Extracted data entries
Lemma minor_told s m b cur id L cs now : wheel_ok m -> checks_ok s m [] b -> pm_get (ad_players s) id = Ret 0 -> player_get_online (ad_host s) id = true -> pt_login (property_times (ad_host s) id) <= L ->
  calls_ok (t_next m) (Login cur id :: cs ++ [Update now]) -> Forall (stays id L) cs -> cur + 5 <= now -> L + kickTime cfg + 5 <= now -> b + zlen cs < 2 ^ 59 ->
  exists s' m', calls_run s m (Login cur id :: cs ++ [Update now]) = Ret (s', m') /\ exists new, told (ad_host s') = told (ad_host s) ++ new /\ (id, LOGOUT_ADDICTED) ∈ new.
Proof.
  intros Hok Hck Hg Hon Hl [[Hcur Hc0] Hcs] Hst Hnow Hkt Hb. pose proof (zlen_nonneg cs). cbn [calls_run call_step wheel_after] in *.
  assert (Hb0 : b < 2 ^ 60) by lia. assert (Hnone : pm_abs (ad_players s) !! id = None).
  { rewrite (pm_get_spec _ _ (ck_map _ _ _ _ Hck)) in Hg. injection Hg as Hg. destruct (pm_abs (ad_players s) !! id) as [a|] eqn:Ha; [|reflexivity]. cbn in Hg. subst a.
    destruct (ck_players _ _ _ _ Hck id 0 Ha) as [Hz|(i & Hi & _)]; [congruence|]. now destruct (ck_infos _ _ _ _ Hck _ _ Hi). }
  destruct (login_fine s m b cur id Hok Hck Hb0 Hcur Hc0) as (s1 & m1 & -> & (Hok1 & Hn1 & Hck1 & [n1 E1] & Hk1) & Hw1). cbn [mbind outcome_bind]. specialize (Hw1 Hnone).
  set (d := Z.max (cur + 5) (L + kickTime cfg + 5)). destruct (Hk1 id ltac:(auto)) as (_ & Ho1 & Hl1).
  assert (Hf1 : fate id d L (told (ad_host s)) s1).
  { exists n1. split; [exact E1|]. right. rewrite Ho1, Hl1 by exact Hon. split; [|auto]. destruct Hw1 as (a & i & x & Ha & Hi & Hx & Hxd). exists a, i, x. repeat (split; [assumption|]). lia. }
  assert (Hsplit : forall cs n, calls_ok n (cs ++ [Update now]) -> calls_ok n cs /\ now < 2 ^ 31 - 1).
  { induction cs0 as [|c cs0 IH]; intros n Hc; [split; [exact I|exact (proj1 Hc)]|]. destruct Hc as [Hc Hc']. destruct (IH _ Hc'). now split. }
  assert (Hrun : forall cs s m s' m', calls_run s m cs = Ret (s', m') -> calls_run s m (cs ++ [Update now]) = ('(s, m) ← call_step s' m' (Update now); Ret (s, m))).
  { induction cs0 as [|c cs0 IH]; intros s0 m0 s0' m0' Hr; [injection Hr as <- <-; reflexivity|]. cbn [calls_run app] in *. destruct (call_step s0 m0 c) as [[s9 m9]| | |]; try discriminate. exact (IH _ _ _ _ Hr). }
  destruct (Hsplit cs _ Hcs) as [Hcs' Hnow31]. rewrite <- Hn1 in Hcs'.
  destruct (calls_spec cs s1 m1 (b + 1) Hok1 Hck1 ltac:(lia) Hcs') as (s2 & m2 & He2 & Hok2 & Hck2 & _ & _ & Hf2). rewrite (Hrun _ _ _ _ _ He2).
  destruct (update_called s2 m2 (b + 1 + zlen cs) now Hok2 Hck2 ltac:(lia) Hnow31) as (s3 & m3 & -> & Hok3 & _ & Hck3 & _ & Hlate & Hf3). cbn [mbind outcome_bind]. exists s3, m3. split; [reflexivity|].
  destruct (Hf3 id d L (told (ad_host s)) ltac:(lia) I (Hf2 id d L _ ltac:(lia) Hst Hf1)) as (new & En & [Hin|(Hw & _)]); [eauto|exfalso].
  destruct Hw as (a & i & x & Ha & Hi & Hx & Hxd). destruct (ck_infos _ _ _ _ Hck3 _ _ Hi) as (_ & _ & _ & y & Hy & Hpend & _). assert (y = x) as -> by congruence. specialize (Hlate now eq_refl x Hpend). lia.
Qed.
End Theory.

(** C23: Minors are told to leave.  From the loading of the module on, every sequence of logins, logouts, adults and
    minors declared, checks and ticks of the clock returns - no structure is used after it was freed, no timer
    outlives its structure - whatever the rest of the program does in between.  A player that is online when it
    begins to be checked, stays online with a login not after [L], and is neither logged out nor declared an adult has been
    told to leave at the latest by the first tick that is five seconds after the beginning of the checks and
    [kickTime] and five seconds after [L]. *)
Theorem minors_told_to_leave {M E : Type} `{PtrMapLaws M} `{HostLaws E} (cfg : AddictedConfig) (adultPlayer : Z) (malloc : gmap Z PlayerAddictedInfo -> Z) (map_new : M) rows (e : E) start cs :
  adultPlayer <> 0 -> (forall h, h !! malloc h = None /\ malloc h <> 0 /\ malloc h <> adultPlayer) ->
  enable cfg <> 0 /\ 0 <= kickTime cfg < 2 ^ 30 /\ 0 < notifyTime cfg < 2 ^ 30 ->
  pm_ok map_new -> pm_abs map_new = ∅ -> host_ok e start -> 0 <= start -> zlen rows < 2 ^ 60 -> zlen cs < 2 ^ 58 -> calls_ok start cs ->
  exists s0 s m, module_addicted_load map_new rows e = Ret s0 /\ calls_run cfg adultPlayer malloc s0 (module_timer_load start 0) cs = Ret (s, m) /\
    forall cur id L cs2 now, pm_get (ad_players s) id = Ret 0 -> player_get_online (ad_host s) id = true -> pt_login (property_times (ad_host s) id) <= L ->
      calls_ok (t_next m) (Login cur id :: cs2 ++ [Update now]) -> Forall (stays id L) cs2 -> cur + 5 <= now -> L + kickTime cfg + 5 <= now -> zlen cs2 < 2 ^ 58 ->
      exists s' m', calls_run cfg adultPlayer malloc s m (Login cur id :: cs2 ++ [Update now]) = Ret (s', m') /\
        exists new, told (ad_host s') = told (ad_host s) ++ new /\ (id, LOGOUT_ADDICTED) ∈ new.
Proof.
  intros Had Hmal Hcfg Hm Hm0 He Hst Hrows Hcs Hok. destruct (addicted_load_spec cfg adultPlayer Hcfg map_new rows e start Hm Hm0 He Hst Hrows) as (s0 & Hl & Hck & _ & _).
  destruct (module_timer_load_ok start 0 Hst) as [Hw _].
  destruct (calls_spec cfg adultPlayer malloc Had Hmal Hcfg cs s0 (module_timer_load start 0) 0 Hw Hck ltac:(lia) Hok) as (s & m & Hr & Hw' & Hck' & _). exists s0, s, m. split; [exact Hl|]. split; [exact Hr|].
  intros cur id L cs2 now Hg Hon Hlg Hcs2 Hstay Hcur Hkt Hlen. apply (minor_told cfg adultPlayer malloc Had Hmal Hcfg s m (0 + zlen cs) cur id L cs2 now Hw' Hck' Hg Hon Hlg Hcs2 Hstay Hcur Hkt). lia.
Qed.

● What is expected: Where a line of the records above holds the word "induction", copy that line.

● Solution for this exercise:
  { induction cs0 as [|c cs0 IH]; intros n Hc; [split; [exact I|exact (proj1 Hc)]|]. destruct Hc as [Hc Hc']. destruct (IH _ Hc'). now split. }
  { induction cs0 as [|c cs0 IH]; intros s0 m0 s0' m0' Hr; [injection Hr as <- <-; reflexivity|]. cbn [calls_run app] in *. destruct (call_step s0 m0 c) as [[s9 m9]| | |]; try discriminate. exact (IH _ _ _ _ Hr). }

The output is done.